Task brief: Collect every line below that contains the word "merkleProof".

Records provided:
------------------------------------------------------------------------
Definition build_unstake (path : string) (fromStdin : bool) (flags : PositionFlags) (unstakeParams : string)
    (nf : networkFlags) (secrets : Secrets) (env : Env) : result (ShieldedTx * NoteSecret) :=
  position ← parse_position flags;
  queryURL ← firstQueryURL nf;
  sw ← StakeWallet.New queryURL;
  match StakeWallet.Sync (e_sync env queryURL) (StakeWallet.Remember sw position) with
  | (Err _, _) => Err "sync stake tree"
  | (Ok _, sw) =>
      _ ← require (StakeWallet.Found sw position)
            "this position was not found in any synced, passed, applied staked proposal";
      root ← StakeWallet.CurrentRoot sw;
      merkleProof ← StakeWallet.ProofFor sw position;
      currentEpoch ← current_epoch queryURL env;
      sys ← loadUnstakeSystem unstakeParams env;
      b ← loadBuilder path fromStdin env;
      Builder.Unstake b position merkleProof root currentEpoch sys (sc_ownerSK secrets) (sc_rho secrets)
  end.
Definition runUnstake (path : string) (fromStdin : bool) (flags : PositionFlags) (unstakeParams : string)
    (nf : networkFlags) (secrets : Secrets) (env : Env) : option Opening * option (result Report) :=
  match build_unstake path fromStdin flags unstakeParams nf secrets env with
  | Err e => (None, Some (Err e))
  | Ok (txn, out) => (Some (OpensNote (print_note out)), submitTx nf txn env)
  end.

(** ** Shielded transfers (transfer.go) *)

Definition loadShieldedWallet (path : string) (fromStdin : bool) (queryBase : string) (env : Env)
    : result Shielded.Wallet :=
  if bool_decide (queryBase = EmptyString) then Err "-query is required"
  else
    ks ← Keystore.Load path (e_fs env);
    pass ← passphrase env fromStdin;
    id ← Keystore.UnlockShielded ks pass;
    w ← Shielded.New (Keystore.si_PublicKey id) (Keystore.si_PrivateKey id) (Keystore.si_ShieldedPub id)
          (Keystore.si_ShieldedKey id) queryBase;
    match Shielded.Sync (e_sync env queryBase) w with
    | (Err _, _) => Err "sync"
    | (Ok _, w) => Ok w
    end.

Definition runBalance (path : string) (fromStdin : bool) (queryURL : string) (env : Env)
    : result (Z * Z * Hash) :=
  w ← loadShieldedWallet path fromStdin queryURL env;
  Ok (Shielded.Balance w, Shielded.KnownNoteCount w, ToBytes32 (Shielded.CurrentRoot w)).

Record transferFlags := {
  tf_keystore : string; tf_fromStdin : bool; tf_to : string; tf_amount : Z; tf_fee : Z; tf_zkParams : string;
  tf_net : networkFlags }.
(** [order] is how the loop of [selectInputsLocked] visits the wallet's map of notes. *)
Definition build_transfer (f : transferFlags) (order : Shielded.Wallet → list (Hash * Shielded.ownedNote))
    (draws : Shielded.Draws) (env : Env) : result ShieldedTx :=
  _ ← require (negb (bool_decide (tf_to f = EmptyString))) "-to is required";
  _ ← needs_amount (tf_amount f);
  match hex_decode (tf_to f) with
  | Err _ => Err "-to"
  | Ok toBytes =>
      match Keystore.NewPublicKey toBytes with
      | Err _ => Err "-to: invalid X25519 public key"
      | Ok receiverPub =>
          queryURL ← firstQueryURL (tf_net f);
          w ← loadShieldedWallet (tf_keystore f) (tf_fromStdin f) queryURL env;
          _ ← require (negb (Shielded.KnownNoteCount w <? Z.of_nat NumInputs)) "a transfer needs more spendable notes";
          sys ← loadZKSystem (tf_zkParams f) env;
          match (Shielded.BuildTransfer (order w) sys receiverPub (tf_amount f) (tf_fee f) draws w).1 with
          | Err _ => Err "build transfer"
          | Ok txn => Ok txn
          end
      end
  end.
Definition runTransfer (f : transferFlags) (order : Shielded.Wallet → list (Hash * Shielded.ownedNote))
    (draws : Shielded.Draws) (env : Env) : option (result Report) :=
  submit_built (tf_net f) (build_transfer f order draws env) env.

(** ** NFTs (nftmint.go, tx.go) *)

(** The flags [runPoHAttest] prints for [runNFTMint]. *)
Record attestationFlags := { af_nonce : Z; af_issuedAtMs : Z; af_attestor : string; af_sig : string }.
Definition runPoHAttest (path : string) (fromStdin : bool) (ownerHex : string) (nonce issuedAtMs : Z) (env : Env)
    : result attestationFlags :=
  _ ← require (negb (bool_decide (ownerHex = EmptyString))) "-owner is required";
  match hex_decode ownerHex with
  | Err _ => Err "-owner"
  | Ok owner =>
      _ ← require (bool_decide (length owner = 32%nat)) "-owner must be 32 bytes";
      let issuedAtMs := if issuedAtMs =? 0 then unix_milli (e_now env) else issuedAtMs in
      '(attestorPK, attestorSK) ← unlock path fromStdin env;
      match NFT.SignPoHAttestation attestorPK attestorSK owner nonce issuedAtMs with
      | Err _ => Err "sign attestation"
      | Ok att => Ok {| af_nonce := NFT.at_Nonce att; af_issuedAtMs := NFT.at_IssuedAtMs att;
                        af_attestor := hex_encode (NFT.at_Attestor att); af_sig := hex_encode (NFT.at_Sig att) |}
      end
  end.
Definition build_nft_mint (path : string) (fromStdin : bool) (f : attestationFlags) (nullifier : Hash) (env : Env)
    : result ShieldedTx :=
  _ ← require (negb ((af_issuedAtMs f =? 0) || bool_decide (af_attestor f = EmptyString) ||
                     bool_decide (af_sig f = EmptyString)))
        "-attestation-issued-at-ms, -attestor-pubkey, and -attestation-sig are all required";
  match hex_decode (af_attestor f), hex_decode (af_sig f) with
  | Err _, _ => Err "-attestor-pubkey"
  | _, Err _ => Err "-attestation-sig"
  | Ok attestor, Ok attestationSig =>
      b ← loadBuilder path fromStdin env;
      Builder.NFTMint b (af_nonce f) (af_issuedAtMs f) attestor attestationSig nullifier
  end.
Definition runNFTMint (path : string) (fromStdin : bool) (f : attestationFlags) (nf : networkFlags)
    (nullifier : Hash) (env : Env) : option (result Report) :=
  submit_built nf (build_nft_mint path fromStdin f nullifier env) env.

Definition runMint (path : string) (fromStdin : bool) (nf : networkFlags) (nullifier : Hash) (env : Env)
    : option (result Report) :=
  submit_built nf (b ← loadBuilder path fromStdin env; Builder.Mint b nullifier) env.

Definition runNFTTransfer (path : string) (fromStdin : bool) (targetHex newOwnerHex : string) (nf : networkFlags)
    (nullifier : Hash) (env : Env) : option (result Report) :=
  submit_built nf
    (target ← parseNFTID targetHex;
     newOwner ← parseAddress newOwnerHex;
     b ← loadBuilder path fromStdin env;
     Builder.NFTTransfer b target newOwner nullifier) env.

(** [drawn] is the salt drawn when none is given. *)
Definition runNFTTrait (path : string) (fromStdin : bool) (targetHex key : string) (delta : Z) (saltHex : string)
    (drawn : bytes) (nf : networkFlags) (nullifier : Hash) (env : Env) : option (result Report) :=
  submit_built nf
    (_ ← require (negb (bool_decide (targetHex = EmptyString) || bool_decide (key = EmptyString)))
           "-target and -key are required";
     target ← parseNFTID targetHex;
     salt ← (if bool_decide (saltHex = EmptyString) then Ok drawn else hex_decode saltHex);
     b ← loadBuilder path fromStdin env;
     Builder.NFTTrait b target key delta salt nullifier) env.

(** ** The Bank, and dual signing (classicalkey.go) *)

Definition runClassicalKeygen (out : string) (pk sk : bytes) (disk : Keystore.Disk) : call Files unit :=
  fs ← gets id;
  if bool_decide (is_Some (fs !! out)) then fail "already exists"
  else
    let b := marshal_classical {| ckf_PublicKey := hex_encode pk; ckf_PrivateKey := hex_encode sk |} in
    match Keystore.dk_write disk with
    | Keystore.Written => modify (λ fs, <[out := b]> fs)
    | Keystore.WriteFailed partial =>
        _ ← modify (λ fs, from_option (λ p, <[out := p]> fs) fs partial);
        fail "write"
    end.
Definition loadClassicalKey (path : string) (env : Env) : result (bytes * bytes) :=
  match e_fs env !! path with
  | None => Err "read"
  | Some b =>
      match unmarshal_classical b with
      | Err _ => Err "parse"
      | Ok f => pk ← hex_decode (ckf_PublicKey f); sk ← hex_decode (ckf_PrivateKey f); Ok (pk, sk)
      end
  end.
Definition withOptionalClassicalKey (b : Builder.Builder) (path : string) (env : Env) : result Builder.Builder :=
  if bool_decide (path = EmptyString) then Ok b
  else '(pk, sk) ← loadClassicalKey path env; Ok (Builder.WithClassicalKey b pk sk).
------------------------------------------------------------------------
Answer box:
      merkleProof ← StakeWallet.ProofFor sw position;
      Builder.Unstake b position merkleProof root currentEpoch sys (sc_ownerSK secrets) (sc_rho secrets)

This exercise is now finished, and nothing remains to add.